Description of the task: Check each line of the records for "Theorem"; collect those that have it.

____________________

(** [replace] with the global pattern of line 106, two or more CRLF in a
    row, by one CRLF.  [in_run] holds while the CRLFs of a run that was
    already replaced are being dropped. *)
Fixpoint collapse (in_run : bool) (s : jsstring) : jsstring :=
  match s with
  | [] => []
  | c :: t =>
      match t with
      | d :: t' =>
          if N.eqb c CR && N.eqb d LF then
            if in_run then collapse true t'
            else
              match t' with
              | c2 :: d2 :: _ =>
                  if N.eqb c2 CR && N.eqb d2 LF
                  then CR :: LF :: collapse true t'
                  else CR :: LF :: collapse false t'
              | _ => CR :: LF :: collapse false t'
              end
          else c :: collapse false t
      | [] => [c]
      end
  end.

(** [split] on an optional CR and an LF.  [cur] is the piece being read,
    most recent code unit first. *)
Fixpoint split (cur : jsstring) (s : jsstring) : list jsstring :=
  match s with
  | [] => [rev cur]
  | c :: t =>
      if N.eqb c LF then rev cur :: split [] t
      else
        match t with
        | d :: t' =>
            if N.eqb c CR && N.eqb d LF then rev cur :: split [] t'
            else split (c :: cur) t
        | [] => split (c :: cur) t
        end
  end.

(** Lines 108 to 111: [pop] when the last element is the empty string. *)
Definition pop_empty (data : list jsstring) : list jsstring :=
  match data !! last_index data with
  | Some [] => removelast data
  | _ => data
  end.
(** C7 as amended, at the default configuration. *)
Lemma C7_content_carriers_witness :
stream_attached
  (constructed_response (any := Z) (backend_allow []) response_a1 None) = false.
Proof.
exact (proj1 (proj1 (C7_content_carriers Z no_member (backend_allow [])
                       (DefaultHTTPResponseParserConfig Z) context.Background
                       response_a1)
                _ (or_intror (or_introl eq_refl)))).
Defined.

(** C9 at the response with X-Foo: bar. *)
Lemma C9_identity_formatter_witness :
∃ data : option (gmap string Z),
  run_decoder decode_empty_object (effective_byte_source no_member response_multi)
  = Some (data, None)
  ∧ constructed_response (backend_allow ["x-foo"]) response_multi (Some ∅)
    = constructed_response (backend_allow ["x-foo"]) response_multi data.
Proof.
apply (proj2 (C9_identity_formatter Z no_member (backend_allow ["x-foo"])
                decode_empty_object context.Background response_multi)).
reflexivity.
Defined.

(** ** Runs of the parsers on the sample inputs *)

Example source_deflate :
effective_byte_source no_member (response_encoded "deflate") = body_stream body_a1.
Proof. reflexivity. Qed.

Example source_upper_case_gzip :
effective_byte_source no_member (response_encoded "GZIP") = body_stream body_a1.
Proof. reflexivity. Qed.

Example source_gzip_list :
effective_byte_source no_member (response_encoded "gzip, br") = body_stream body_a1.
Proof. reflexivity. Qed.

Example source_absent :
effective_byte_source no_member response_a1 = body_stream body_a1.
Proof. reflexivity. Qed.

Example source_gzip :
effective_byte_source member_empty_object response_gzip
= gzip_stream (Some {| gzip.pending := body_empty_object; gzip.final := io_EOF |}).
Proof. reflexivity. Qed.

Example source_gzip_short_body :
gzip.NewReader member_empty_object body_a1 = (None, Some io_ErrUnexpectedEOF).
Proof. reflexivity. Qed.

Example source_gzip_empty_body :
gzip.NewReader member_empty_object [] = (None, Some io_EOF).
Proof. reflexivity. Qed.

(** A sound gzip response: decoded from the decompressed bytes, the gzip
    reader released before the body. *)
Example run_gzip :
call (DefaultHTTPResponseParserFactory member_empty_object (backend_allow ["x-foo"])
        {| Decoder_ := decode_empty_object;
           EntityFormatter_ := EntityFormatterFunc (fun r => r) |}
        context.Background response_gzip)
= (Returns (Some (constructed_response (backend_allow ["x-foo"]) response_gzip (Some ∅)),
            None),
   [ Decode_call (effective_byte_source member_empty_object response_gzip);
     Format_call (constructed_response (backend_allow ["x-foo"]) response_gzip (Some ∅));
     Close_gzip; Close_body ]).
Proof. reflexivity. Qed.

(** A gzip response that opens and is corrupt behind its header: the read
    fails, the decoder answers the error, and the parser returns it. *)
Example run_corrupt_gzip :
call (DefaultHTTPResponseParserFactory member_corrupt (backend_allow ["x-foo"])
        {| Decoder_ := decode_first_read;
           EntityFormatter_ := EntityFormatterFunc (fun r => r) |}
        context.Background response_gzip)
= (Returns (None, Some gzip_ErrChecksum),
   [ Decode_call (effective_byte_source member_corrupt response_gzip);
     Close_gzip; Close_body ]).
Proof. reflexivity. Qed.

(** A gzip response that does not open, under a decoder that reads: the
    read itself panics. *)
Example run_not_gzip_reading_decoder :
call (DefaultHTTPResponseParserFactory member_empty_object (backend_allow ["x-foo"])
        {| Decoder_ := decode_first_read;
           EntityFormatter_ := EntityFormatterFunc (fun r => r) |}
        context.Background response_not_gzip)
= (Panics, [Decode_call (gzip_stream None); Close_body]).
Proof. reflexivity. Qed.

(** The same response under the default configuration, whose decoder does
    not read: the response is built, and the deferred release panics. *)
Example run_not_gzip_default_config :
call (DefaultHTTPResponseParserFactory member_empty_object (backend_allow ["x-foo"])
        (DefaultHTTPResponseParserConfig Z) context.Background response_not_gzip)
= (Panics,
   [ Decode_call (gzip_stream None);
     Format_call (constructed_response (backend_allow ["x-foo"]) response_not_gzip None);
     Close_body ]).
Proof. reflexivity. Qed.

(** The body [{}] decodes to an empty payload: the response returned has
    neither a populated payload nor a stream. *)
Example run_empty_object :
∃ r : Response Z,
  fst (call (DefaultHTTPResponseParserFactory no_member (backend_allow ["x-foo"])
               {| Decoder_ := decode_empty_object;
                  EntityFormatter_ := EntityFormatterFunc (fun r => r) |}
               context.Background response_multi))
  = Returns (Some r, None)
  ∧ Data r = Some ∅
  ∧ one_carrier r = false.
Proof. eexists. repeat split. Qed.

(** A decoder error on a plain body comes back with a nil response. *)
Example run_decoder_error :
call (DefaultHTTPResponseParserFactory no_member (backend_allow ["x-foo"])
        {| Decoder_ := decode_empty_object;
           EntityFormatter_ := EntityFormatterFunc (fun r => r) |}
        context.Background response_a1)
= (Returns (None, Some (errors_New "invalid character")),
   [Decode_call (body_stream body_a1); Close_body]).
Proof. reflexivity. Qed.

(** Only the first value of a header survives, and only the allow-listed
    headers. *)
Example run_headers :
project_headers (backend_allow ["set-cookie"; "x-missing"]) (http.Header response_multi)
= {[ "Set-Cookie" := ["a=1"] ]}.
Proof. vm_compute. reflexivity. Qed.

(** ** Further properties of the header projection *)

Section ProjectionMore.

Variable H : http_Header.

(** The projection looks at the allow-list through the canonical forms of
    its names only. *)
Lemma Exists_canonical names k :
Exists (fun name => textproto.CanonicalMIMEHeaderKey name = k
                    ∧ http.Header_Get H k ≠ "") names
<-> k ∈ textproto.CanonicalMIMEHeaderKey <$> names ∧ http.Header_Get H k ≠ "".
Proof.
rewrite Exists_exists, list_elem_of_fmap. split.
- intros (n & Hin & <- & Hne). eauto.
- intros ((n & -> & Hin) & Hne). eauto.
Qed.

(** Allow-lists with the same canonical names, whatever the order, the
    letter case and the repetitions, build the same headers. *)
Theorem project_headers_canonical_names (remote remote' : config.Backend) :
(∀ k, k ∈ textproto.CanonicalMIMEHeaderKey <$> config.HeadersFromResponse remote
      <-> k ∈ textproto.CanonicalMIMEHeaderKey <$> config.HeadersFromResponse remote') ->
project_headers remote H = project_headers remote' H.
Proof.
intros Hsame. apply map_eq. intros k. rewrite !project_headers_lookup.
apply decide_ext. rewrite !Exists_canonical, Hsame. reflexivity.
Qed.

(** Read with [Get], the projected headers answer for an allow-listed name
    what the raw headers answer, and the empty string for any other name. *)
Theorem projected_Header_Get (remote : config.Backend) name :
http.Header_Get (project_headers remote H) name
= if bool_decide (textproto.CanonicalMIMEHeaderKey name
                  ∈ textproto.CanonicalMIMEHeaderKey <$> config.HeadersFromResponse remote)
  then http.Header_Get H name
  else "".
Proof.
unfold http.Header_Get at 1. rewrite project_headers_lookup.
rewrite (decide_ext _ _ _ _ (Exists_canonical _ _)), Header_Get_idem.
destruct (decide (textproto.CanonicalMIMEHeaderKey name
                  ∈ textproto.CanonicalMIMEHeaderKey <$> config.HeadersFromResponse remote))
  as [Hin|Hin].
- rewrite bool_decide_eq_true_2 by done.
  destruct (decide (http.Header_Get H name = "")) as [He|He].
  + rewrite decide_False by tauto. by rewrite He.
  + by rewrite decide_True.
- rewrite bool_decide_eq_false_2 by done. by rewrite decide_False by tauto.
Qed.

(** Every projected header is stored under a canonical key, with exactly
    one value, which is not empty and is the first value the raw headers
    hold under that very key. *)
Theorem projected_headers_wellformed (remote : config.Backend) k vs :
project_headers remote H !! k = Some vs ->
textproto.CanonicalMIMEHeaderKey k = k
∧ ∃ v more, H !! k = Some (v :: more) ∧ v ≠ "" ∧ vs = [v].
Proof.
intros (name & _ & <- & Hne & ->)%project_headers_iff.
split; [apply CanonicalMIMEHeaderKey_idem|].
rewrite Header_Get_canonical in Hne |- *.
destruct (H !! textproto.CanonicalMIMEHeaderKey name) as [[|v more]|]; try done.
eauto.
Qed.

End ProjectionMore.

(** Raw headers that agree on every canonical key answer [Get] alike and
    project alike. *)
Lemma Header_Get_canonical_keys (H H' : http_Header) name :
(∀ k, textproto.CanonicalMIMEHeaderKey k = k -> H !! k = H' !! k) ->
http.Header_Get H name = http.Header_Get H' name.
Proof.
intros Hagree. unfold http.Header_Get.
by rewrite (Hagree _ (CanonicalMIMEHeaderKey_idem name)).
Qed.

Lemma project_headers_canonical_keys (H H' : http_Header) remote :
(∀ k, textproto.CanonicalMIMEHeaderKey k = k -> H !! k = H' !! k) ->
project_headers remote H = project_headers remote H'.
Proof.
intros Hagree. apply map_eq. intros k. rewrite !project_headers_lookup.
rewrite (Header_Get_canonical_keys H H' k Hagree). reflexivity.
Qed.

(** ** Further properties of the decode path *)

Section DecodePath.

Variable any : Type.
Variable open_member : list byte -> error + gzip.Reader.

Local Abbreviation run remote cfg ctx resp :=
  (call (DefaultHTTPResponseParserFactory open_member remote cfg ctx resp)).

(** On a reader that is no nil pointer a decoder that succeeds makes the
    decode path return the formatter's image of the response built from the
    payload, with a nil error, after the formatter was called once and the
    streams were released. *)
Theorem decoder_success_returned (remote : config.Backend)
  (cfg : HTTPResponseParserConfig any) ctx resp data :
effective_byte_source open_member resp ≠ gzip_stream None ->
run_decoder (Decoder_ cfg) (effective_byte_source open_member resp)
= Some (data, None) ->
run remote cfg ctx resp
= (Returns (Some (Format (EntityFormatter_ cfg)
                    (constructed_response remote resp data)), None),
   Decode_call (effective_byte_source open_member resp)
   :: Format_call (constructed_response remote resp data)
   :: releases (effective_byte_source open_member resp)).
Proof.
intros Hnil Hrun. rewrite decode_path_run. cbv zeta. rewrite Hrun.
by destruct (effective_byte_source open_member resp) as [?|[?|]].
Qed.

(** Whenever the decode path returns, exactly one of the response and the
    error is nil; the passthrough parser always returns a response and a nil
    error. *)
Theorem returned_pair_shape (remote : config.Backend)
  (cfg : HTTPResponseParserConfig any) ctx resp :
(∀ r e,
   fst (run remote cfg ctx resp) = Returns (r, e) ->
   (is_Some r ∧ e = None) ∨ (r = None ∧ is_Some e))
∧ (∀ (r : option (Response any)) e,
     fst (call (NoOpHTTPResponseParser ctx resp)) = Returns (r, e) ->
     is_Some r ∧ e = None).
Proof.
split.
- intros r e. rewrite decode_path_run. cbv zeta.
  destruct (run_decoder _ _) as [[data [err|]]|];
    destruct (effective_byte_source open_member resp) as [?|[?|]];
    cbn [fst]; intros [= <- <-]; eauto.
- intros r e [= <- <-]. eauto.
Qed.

____________________

Output of the task:
Theorem project_headers_canonical_names (remote remote' : config.Backend) :
Theorem projected_Header_Get (remote : config.Backend) name :
Theorem projected_headers_wellformed (remote : config.Backend) k vs :
Theorem decoder_success_returned (remote : config.Backend)
Theorem returned_pair_shape (remote : config.Backend)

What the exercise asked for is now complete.